▸ **Problem statement**
Return each line exactly as written. Begin with the first line of the entries and end with the line that has "Definition publishViewEventRecorded (publisher".

%%

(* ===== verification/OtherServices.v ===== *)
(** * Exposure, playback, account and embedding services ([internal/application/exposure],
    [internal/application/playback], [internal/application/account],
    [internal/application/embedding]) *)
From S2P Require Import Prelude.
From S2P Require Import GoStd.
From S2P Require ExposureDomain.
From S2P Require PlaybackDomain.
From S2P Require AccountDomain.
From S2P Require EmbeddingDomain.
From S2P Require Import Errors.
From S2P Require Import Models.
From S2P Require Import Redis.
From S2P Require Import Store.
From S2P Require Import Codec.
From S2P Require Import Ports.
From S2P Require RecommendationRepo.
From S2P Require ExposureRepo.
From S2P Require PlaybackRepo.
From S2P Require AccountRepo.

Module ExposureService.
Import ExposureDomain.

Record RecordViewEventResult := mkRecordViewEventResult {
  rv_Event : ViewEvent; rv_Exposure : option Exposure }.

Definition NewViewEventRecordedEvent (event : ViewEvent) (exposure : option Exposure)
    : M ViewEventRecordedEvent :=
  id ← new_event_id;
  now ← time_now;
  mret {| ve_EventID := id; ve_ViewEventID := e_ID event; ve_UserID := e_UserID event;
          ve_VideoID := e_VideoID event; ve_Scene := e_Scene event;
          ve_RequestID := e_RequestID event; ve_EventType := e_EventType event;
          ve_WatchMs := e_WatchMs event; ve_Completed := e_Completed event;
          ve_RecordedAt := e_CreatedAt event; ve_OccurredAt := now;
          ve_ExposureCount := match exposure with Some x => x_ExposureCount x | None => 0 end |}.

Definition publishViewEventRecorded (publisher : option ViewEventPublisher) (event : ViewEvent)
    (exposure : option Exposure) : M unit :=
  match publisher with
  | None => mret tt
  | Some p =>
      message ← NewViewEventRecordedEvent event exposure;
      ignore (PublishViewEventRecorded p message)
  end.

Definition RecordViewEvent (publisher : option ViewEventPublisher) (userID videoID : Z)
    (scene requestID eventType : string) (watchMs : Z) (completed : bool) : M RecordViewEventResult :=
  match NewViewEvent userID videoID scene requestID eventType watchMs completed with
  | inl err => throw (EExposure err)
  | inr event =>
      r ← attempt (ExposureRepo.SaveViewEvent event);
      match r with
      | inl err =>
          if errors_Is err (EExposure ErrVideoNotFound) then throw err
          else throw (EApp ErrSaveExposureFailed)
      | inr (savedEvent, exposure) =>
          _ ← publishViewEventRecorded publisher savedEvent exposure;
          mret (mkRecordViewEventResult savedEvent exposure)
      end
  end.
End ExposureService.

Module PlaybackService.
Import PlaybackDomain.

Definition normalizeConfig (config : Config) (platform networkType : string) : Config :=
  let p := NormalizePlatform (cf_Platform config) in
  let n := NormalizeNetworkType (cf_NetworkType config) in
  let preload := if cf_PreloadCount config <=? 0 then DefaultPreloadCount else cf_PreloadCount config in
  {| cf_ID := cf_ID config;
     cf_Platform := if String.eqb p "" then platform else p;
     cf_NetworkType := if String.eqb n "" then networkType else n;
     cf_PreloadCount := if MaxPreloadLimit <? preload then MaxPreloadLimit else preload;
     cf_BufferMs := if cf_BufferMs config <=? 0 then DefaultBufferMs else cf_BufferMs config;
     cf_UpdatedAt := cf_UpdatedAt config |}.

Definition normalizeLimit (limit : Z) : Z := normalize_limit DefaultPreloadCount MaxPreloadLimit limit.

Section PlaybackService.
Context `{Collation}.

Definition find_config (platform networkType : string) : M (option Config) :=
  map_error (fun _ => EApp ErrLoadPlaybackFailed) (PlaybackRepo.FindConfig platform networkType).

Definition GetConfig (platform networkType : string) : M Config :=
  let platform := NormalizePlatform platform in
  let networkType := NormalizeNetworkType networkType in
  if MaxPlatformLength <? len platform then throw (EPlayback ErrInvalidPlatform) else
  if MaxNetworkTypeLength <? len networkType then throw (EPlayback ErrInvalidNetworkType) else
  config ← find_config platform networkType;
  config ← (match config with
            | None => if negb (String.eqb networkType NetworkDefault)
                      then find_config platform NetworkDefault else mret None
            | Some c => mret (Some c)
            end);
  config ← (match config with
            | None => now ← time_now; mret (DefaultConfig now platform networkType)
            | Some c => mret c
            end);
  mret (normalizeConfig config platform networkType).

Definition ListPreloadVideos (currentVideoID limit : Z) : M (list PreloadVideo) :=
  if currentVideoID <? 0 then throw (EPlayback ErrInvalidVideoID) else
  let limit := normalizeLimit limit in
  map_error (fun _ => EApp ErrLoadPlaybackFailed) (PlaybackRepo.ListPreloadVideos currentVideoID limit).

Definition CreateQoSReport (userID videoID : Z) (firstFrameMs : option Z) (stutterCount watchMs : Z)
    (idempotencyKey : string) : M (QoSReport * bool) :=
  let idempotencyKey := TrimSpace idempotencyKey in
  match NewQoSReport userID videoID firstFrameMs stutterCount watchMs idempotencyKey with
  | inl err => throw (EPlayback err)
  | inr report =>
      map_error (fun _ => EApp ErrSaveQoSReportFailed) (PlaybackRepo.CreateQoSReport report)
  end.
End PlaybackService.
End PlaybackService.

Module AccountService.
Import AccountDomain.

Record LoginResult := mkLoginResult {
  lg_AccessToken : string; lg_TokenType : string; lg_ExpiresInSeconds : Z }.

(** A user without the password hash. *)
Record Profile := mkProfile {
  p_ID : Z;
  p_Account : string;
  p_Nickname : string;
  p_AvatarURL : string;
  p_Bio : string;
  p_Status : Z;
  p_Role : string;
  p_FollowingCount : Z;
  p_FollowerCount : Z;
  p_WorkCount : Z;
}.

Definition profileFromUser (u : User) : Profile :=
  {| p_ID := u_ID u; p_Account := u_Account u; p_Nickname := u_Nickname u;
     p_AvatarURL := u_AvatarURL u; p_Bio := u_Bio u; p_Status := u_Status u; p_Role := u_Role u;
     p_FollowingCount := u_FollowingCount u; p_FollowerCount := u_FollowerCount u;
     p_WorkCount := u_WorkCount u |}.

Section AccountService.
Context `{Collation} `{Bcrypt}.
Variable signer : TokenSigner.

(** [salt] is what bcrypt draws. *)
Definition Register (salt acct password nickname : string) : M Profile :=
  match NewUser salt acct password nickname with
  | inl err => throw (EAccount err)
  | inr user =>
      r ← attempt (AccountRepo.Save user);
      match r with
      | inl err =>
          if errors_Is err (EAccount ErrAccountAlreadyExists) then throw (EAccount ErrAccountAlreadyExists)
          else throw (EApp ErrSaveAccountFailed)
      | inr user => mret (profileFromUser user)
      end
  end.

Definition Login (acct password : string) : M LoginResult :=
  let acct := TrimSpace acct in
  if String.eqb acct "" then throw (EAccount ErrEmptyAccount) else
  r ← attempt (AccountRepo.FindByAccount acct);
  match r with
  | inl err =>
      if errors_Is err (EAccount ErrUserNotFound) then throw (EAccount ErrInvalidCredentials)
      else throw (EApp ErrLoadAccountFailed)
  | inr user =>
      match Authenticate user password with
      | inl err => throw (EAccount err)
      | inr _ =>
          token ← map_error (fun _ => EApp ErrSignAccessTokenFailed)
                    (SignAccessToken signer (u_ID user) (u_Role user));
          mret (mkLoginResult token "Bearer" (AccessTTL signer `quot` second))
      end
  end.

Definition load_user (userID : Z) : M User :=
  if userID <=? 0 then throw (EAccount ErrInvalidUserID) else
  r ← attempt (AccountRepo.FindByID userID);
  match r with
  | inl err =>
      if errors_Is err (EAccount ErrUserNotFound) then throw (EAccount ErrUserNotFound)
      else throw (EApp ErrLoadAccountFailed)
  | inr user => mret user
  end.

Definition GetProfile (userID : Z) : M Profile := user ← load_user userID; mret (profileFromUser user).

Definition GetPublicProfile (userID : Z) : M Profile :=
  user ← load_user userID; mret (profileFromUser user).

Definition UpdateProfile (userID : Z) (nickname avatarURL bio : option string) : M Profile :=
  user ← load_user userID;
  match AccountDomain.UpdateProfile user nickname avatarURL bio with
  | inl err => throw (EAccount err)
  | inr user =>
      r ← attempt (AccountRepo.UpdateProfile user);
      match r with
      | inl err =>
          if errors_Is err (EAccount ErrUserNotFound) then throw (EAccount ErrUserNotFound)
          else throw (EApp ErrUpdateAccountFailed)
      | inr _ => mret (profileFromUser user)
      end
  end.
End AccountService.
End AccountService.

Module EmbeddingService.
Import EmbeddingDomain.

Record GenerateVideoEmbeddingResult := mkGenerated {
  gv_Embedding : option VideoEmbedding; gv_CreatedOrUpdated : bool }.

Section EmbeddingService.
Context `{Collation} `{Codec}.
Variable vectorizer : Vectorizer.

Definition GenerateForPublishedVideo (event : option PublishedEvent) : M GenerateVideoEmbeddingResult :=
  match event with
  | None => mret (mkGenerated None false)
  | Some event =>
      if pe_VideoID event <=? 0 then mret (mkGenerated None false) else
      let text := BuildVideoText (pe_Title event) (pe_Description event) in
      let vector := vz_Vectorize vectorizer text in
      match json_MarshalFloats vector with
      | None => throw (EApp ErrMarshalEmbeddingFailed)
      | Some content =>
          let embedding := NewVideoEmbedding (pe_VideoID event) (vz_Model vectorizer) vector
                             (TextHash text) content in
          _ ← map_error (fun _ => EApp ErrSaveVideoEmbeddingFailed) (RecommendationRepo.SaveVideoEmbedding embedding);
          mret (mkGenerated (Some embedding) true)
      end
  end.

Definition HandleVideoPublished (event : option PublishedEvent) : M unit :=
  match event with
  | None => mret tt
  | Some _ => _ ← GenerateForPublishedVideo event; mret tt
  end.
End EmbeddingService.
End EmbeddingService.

%%

▸ **Response**
(* ===== verification/OtherServices.v ===== *)
(** * Exposure, playback, account and embedding services ([internal/application/exposure],
    [internal/application/playback], [internal/application/account],
    [internal/application/embedding]) *)
From S2P Require Import Prelude.
From S2P Require Import GoStd.
From S2P Require ExposureDomain.
From S2P Require PlaybackDomain.
From S2P Require AccountDomain.
From S2P Require EmbeddingDomain.
From S2P Require Import Errors.
From S2P Require Import Models.
From S2P Require Import Redis.
From S2P Require Import Store.
From S2P Require Import Codec.
From S2P Require Import Ports.
From S2P Require RecommendationRepo.
From S2P Require ExposureRepo.
From S2P Require PlaybackRepo.
From S2P Require AccountRepo.

Module ExposureService.
Import ExposureDomain.

Record RecordViewEventResult := mkRecordViewEventResult {
  rv_Event : ViewEvent; rv_Exposure : option Exposure }.

Definition NewViewEventRecordedEvent (event : ViewEvent) (exposure : option Exposure)
    : M ViewEventRecordedEvent :=
  id ← new_event_id;
  now ← time_now;
  mret {| ve_EventID := id; ve_ViewEventID := e_ID event; ve_UserID := e_UserID event;
          ve_VideoID := e_VideoID event; ve_Scene := e_Scene event;
          ve_RequestID := e_RequestID event; ve_EventType := e_EventType event;
          ve_WatchMs := e_WatchMs event; ve_Completed := e_Completed event;
          ve_RecordedAt := e_CreatedAt event; ve_OccurredAt := now;
          ve_ExposureCount := match exposure with Some x => x_ExposureCount x | None => 0 end |}.

Definition publishViewEventRecorded (publisher : option ViewEventPublisher) (event : ViewEvent)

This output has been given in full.